On June 13, 1774, Rhode Island became the first colony to ban the importation of slaves.
Efforts to curb slavery in Rhode Island began as early as 1652. That year, the colonial government passed a law making it illegal for any person, white or black, to be “bound” longer than 10 years. This first law did not apply to Native Americans, but a second law passed in 1675 prohibited the enslavement of Indians as well. These laws generally weren’t enforced as the desire for cheap labor trumped both the statutes and Quaker sensibilities.
As a result, by 1750, Rhode Island had the largest slave population in New England with about 10 percent of the colony’s residents living in bondage. This was twice the Northern average.
The colony also became a major player in the slave trade. As Christian McBurney noted in the Journal of the American Revolution, “the colony of Rhode Island sent more than one-half of the slave trade voyages from North America” during the years 1751-1775.
In 1772, Rhode Island Quakers officially denounced slavery. As the majority religion in the colony, Quakers wielded a great deal of political influence, and this official announcement jumpstarted an abolition movement.
Despite the large slave population, and the colony serving as a key player in the slave trade, abolitionist sentiment grew, and on June 13, 1774, the colony enacted “An Act for Prohibiting the Importation of Negros.”
With a preamble likely drafted by Stephen Hopkins, the act opened with a general appeal to liberty. This was noteworthy considering Rhode Island’s prominence in the slave trade.
“Whereas, the inhabitants of America are generally engaged in the preservation of their own rights and liberties, among which, that of personal freedom must be considered as the greatest; as those who are desirous of enjoying all the advantages of liberty themselves, should be willing to extend personal liberty to others.”
McBurney also points out that this was significant because “the recital addressed the evils and inconsistencies of slavery as a whole, and not just the slave trade.”

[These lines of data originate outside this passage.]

(* ===== verification/X86Spec.v ===== *)
(** * x86 instruction encoding specifications

    Types, flags and initialiser macros of
    src/app/src/main/cpp/dobby/source/InstructionRelocation/x86/x86_insn_decode/
    x86_insn_decode.h and the first part of x86_insn_decode.c.  The opcode
    tables built from them are in X86Tables, the decoder in X86Decode. *)

From stdpp Require Import strings.
From S2P Require Import Prelude.

#[local] Open Scope cint_scope.

(** ** Flags and enumerations (x86_insn_decode.h) *)

Definition X86_INSN_SPEC_DEFAULT_64_BIT : Z := 1 << 0.

Definition X86_INSN_DECODE_FLAG_HAS_BASE : Z := 1 << 0.
Definition X86_INSN_DECODE_FLAG_HAS_INDEX : Z := 1 << 1.
Definition X86_INSN_DECODE_FLAG_IS_ADDRESS : Z := 1 << 2.
Definition X86_INSN_DECODE_FLAG_IP_RELATIVE : Z := 1 << 3.
Definition X86_INSN_DECODE_FLAG_OPERAND_SIZE_64 : Z := 1 << 4.

Definition INSN_PREFIX_NONE : Z := 0.
Definition INSN_PREFIX_LOCK : Z := 0x01.
Definition INSN_PREFIX_REPNZ : Z := 0x02.
Definition INSN_PREFIX_REPNE : Z := INSN_PREFIX_REPNZ.
Definition INSN_PREFIX_REP : Z := 0x04.
Definition INSN_PREFIX_REPZ : Z := INSN_PREFIX_REP.
Definition INSN_PREFIX_REPE : Z := INSN_PREFIX_REPZ.
Definition INSN_PREFIX_ES : Z := 0x0008.
Definition INSN_PREFIX_CS : Z := 0x0010.
Definition INSN_PREFIX_SS : Z := 0x0020.
Definition INSN_PREFIX_DS : Z := 0x0040.
Definition INSN_PREFIX_FS : Z := 0x0080.
Definition INSN_PREFIX_GS : Z := 0x0100.
Definition INSN_PREFIX_OPERAND_SIZE : Z := 0x0200.
Definition INSN_PREFIX_ADDRESS_SIZE : Z := 0x0400.

(** [x86_insn_gp_register_t]: the hardware register numbers. *)
Definition X86_INSN_GP_REG_BX : Z := 3.
Definition X86_INSN_GP_REG_SP : Z := 4.
Definition X86_INSN_GP_REG_BP : Z := 5.
Definition X86_INSN_GP_REG_SI : Z := 6.

(** [x86_ia32e_register_t]: another numbering, which starts with [RNone]. *)
Definition RNone : Z := 0.
Definition RBP : Z := 7.
Definition R13 : Z := 14.
Definition RIP : Z := 17.

(** ** Data types *)

(** Two characters, such as "Ev": addressing method and operand type. *)
Record x86_insn_operand_spec_t : Set := OperandSpec { code : Z; type : Z }.

Record x86_insn_spec_t : Set := InsnSpec {
  name : string;
  operands : list x86_insn_operand_spec_t;   (* always three *)
  flags : Z                                  (* uint16_t *)
}.

(** Bit fields of the ModR/M and SIB bytes. *)
Definition modrm_rm (byte : Z) : Z := byte & 7.
Definition modrm_reg (byte : Z) : Z := (byte >> 3) & 7.
Definition modrm_mode (byte : Z) : Z := (byte >> 6) & 3.
Definition sib_base (byte : Z) : Z := byte & 7.
Definition sib_index (byte : Z) : Z := (byte >> 3) & 7.
Definition sib_log2_scale (byte : Z) : Z := (byte >> 6) & 3.

Record x86_insn_mem_t : Set := Mem { base : Z; index : Z; scale : Z; disp : Z }.
Record x86_insn_operand_t : Set := Operand { op_reg : Z; mem : x86_insn_mem_t }.

Record x86_insn_decode_t : Set := InsnDecode {
  insn_flags : Z;
  insn_length : Z;
  displacement_offset : Z;
  immediate_offset : Z;
  insn_operands : list x86_insn_operand_t;
  insn_prefix : Z;
  insn_rex : Z;
  primary_opcode : Z;
  insn_modrm : Z;
  insn_sib : Z;
  immediate : Z;
  insn_spec : x86_insn_spec_t
}.

(** [memset(&insn, 0, sizeof(insn))], what every caller of the decoder does. *)
Definition zero_spec : x86_insn_spec_t :=
  InsnSpec "" (replicate 3 (OperandSpec 0 0)) 0.
Definition zero_operand : x86_insn_operand_t := Operand 0 (Mem 0 0 0 0).
Definition zero_insn : x86_insn_decode_t :=
  InsnDecode 0 0 0 0 (replicate 3 zero_operand) 0 0 0 0 0 0 zero_spec.

(** ** Field macros (x86_insn_decode.c) *)

Definition REX_W (byte : Z) : Z := (byte & 8) >> 3.
Definition REX_R (byte : Z) : Z := (byte & 4) >> 2.
Definition REX_X (byte : Z) : Z := (byte & 2) >> 1.
Definition REX_B (byte : Z) : Z := (byte & 1) >> 0.

(** ** Table entry macros: the stringised operands are the two characters. *)

Definition char_at (n : nat) (s : string) : Z :=
  match String.get n s with
  | Some c => Z.of_N (Ascii.N_of_ascii c)
  | None => 0
  end.
Definition operand_spec (s : string) : x86_insn_operand_spec_t :=
  OperandSpec (char_at 0 s) (char_at 1 s).

Definition op3_flag (x : string) (f : Z) (o0 o1 o2 : string) : x86_insn_spec_t :=
  InsnSpec x [operand_spec o0; operand_spec o1; operand_spec o2] f.
Definition op2_flag (x : string) (f : Z) (o0 o1 : string) := op3_flag x f o0 o1 "__".
Definition op1_flag (x : string) (f : Z) (o0 : string) := op2_flag x f o0 "__".
Definition op0_flag (x : string) (f : Z) := op1_flag x f "__".

Definition op3f := op3_flag.
Definition op2f := op2_flag.
Definition op1f := op1_flag.
Definition op0f := op0_flag.

Definition op3 (x o0 o1 o2 : string) := op3f x 0 o0 o1 o2.
Definition op2 (x o0 o1 : string) := op2f x 0 o0 o1.
Definition op1 (x o0 : string) := op1f x 0 o0.
Definition op0 (x : string) := op0f x 0.

Definition foreach_x86_operand_combine (x : string) : list x86_insn_spec_t :=
  [op2 x "Eb" "Gb"; op2 x "Ev" "Gv"; op2 x "Gb" "Eb"; op2 x "Gv" "Ev";
   op2 x "AL" "Ib"; op2 x "AX" "Iz"].
Definition foreach_x86_gp_reg : list string :=
  ["AX"; "CX"; "DX"; "BX"; "SP"; "BP"; "SI"; "DI"]%string.
Definition foreach_x86_condition : list string :=
  ["o"; "no"; "b"; "nb"; "z"; "nz"; "be"; "nbe"; "s"; "ns"; "p"; "np"; "l";
   "nl"; "le"; "nle"]%string.

(** ** Opcode groups, encoded in the flags of a specification *)

Definition X86_INSN_GROUP_START : Z := 0.
Definition X86_INSN_SSE_GROUP_START : Z := 19.
Definition X86_INSN_GROUP_END : Z := 35.
Definition X86_INSN_GROUP_END_MASK : Z := (1 << 6) - 1.
Definition X86_INSN_FLAG_SET_GROUP (n : Z) : Z := n << 5.
Definition X86_INSN_FLAG_GET_GROUP (f : Z) : Z := (f >> 5) & X86_INSN_GROUP_END_MASK.

Definition X86_INSN_FLAG_MODRM_REG_GROUP_1 : Z := X86_INSN_FLAG_SET_GROUP 1.
Definition X86_INSN_FLAG_MODRM_REG_GROUP_1a : Z := X86_INSN_FLAG_SET_GROUP 2.
Definition X86_INSN_FLAG_MODRM_REG_GROUP_2 : Z := X86_INSN_FLAG_SET_GROUP 3.
Definition X86_INSN_FLAG_MODRM_REG_GROUP_3 : Z := X86_INSN_FLAG_SET_GROUP 4.
Definition X86_INSN_FLAG_MODRM_REG_GROUP_4 : Z := X86_INSN_FLAG_SET_GROUP 5.
Definition X86_INSN_FLAG_MODRM_REG_GROUP_5 : Z := X86_INSN_FLAG_SET_GROUP 6.
Definition X86_INSN_FLAG_MODRM_REG_GROUP_6 : Z := X86_INSN_FLAG_SET_GROUP 7.
Definition X86_INSN_FLAG_MODRM_REG_GROUP_7 : Z := X86_INSN_FLAG_SET_GROUP 8.
Definition X86_INSN_FLAG_MODRM_REG_GROUP_8 : Z := X86_INSN_FLAG_SET_GROUP 9.
Definition X86_INSN_FLAG_MODRM_REG_GROUP_9 : Z := X86_INSN_FLAG_SET_GROUP 10.
Definition X86_INSN_FLAG_MODRM_REG_GROUP_10 : Z := X86_INSN_FLAG_SET_GROUP 11.
Definition X86_INSN_FLAG_MODRM_REG_GROUP_11 : Z := X86_INSN_FLAG_SET_GROUP 12.
Definition X86_INSN_FLAG_MODRM_REG_GROUP_12 : Z := X86_INSN_FLAG_SET_GROUP 13.
Definition X86_INSN_FLAG_MODRM_REG_GROUP_13 : Z := X86_INSN_FLAG_SET_GROUP 14.
Definition X86_INSN_FLAG_MODRM_REG_GROUP_14 : Z := X86_INSN_FLAG_SET_GROUP 15.
Definition X86_INSN_FLAG_MODRM_REG_GROUP_15 : Z := X86_INSN_FLAG_SET_GROUP 16.
Definition X86_INSN_FLAG_MODRM_REG_GROUP_16 : Z := X86_INSN_FLAG_SET_GROUP 17.
Definition X86_INSN_FLAG_MODRM_REG_GROUP_p : Z := X86_INSN_FLAG_SET_GROUP 18.
Definition X86_INSN_FLAG_SSE_GROUP_10 : Z := X86_INSN_FLAG_SET_GROUP 20.
Definition X86_INSN_FLAG_SSE_GROUP_28 : Z := X86_INSN_FLAG_SET_GROUP 21.
Definition X86_INSN_FLAG_SSE_GROUP_50 : Z := X86_INSN_FLAG_SET_GROUP 22.
Definition X86_INSN_FLAG_SSE_GROUP_58 : Z := X86_INSN_FLAG_SET_GROUP 23.
Definition X86_INSN_FLAG_SSE_GROUP_60 : Z := X86_INSN_FLAG_SET_GROUP 24.
Definition X86_INSN_FLAG_SSE_GROUP_68 : Z := X86_INSN_FLAG_SET_GROUP 25.
Definition X86_INSN_FLAG_SSE_GROUP_70 : Z := X86_INSN_FLAG_SET_GROUP 26.
Definition X86_INSN_FLAG_SSE_GROUP_78 : Z := X86_INSN_FLAG_SET_GROUP 27.
Definition X86_INSN_FLAG_SSE_GROUP_c0 : Z := X86_INSN_FLAG_SET_GROUP 28.
Definition X86_INSN_FLAG_SSE_GROUP_d0 : Z := X86_INSN_FLAG_SET_GROUP 29.
Definition X86_INSN_FLAG_SSE_GROUP_d8 : Z := X86_INSN_FLAG_SET_GROUP 30.
Definition X86_INSN_FLAG_SSE_GROUP_e0 : Z := X86_INSN_FLAG_SET_GROUP 31.
Definition X86_INSN_FLAG_SSE_GROUP_e8 : Z := X86_INSN_FLAG_SET_GROUP 32.
Definition X86_INSN_FLAG_SSE_GROUP_f0 : Z := X86_INSN_FLAG_SET_GROUP 33.
Definition X86_INSN_FLAG_SSE_GROUP_f8 : Z := X86_INSN_FLAG_SET_GROUP 34.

The law then declared that “for the future, no negro or mulatto slave shall be brought into this colony; and in case any slave shall hereafter be brought in, he or she shall be, and are hereby, rendered immediately free, so far as respects personal freedom, and the enjoyment of private property, in the same manner as the native Indians.”
The law did not apply to persons coming into the colony to “settle to reside for a number of years therein.” Slaves belonging to those persons would “be, and remain, in the same situation, and subject in like manner to their master or mistress, as they were in the colony or plantation from whence they removed.”
The act stipulated that slaves traveling with their “owners” through the colony would not be deemed immediately free.
The act also included a provision allowing “negro or mulatto” slaves that could not be sold in the West Indies to be brought into the colony if the owner posted a £100 bond and exported the slaves out of the colony within one year.
While these may seem like small steps when judged by modern sensibilities, becoming the first colony to take such an action was a big step for the time. And it set the stage for stronger actions in the years to come. McBurney described it that way as well.
Even the great slave-trade historian Elizabeth Donnan, whose work covered the African slave trade from the fifteenth century in vivid detail, called Rhode Island’s slave importation ban ‘a substantial gain. Dr. Hopkins need not have felt so much discouragement.'”
Rhode Island eventually became the fifth U.S. state to ban slavery outright with the ratification of its 1843 constitution.